DESCRIPTION OF THE TASK:
Take the data below and extract the lines from the one with "(** ** The order of the stages *)" to the one with "(Raise (A:=option string)", inclusive, exactly as written.
-------
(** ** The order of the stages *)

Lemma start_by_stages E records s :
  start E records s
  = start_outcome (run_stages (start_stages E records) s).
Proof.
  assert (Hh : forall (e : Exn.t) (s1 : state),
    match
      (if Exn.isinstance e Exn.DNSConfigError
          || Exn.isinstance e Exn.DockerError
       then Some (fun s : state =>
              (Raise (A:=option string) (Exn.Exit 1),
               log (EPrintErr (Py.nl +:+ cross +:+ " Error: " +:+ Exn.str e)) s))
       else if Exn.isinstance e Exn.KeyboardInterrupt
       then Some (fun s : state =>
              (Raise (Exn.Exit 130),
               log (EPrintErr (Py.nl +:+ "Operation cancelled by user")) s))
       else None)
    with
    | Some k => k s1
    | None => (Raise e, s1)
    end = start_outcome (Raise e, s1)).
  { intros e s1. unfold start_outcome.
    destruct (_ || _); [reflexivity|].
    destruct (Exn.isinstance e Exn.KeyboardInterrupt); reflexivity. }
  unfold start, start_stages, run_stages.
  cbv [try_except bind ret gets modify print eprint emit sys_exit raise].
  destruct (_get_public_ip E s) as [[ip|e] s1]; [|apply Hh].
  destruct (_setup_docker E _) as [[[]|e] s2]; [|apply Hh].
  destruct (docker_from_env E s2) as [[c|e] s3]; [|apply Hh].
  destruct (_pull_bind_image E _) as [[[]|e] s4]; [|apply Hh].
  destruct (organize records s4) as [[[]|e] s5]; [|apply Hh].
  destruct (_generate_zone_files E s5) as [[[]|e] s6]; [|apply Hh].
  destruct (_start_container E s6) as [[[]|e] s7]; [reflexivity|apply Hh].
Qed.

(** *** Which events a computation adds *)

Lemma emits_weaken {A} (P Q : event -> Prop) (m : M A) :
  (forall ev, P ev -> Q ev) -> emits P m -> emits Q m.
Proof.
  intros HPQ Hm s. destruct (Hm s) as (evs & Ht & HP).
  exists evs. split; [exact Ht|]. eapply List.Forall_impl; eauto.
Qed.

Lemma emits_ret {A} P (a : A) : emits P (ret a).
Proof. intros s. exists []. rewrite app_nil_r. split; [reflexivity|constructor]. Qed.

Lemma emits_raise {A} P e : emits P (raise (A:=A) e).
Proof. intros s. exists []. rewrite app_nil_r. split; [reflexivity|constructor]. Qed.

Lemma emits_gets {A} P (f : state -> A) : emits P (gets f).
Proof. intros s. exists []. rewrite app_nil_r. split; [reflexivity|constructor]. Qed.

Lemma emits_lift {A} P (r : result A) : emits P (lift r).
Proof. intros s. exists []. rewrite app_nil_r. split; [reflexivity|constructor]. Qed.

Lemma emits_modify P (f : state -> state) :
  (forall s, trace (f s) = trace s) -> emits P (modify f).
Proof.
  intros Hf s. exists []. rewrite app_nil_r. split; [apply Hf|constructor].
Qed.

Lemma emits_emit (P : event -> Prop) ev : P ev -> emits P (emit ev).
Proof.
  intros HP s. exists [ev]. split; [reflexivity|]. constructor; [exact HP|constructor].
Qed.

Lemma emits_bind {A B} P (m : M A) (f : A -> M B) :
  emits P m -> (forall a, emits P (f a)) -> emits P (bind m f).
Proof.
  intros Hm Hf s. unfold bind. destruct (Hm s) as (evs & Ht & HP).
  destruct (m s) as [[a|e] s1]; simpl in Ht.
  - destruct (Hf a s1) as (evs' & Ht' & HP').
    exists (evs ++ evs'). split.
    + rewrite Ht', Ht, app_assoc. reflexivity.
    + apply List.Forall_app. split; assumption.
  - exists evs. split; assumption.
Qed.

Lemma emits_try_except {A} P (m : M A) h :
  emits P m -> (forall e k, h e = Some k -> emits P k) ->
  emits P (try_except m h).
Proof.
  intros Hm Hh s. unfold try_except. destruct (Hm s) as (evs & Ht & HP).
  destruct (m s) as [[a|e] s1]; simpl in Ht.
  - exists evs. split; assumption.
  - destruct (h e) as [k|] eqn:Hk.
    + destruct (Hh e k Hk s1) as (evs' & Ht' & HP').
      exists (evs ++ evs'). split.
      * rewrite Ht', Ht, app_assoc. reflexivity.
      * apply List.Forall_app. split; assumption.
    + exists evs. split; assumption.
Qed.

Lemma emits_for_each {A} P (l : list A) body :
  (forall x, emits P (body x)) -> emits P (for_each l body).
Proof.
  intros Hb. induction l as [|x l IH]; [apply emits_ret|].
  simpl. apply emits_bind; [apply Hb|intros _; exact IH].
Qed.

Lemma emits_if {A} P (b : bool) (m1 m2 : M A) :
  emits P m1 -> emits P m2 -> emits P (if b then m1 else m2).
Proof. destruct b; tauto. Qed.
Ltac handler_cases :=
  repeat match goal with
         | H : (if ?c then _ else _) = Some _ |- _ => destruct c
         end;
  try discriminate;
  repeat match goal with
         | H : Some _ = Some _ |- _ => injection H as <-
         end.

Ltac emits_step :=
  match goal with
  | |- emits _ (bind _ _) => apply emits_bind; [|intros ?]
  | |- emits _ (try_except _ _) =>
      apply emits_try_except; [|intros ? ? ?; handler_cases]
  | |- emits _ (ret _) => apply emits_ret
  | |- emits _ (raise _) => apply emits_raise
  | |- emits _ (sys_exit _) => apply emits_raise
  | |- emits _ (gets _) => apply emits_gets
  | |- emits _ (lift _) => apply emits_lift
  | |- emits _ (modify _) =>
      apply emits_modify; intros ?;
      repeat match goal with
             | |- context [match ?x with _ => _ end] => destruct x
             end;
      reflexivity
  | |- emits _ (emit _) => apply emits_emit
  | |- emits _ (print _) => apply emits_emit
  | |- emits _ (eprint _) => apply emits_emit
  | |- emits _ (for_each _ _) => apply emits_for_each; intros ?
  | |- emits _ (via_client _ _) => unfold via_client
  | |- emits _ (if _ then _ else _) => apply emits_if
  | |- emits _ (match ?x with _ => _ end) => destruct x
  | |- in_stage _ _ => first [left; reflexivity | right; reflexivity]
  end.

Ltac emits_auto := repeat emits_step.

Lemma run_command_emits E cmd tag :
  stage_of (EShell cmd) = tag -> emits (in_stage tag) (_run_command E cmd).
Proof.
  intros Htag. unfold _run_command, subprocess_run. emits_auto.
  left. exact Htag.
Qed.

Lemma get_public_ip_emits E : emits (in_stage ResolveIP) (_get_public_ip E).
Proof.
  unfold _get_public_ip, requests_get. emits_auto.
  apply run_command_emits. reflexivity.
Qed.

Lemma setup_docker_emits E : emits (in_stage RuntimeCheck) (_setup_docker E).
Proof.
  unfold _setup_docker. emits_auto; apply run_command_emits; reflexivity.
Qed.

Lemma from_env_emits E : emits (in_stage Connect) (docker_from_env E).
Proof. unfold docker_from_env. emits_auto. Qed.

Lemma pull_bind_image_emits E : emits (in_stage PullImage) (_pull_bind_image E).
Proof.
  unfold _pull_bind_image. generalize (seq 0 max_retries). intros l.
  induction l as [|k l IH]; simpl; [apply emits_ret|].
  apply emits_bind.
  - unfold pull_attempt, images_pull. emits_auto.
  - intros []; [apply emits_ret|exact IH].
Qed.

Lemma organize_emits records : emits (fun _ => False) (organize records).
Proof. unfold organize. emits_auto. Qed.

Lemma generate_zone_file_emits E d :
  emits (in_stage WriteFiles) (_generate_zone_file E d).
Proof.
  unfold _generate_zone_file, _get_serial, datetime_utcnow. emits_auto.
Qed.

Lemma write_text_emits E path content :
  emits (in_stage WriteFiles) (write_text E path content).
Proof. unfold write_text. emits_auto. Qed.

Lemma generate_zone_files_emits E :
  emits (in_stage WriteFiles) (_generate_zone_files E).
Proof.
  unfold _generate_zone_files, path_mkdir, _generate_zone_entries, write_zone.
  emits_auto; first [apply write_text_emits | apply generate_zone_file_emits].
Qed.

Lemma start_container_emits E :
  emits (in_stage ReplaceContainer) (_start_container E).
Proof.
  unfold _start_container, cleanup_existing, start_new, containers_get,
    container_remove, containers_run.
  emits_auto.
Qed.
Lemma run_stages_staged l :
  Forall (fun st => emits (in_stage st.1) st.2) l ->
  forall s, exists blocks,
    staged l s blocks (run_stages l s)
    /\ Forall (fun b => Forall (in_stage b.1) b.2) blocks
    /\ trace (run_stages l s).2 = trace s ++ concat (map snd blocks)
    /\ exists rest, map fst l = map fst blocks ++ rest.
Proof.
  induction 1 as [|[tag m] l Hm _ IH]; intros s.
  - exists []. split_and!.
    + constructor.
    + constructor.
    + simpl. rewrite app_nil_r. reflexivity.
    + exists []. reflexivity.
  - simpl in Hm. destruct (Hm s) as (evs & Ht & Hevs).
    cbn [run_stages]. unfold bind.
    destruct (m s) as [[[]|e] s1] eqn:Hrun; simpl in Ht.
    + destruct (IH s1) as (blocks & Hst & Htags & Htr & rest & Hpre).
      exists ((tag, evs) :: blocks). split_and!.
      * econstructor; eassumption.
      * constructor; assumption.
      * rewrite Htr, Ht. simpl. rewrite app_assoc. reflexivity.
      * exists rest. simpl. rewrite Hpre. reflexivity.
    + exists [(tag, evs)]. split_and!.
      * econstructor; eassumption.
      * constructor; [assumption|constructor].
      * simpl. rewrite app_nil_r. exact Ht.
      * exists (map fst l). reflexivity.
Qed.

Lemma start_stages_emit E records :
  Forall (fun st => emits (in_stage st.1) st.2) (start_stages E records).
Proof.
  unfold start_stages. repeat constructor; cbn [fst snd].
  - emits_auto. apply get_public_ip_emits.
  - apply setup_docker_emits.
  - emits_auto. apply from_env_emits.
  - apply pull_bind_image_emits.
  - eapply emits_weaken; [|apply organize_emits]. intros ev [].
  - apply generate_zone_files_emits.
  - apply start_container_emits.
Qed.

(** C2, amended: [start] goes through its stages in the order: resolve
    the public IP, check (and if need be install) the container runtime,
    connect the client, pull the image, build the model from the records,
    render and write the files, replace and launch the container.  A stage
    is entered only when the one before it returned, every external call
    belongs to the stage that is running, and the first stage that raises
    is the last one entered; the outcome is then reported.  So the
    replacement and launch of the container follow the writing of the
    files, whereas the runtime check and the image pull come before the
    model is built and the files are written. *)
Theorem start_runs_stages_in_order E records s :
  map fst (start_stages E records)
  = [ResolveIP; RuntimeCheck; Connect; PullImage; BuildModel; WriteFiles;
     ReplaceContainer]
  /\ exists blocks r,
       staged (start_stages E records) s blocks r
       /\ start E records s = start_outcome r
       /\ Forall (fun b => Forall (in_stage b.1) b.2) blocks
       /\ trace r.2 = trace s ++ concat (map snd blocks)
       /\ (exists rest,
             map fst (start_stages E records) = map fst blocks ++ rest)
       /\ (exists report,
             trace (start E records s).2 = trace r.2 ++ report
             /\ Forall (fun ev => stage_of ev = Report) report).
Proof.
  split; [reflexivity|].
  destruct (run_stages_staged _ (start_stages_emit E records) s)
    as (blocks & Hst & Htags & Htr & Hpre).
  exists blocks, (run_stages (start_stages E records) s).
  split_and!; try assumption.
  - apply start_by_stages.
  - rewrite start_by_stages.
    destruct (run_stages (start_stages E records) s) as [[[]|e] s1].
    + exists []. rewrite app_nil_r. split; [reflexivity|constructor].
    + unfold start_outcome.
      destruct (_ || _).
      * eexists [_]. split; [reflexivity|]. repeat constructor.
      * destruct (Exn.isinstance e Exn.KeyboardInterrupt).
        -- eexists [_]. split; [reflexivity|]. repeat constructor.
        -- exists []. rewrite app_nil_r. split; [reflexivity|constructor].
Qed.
-------
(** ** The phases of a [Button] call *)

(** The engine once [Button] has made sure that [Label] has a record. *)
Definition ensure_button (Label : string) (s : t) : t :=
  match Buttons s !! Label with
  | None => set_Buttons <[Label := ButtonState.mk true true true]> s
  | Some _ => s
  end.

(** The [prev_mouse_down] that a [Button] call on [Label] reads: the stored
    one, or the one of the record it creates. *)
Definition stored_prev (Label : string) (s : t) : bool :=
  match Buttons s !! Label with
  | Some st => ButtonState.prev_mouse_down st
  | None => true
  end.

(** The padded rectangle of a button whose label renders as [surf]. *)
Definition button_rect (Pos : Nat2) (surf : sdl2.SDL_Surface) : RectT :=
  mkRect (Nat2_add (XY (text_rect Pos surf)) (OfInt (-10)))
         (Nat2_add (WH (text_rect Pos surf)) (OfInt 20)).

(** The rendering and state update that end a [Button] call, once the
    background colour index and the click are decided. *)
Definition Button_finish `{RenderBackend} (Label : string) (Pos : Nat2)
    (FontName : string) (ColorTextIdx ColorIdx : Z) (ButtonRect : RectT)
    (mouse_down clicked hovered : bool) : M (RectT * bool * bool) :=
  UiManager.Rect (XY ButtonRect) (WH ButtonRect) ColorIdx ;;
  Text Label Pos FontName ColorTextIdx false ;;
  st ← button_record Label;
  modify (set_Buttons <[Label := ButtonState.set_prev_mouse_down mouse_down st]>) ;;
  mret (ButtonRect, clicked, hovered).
-------
SOLUTION TO THE EXERCISE:
(** ** The order of the stages *)

Lemma start_by_stages E records s :
  start E records s
  = start_outcome (run_stages (start_stages E records) s).
Proof.
  assert (Hh : forall (e : Exn.t) (s1 : state),
    match
      (if Exn.isinstance e Exn.DNSConfigError
          || Exn.isinstance e Exn.DockerError
       then Some (fun s : state =>
              (Raise (A:=option string) (Exn.Exit 1),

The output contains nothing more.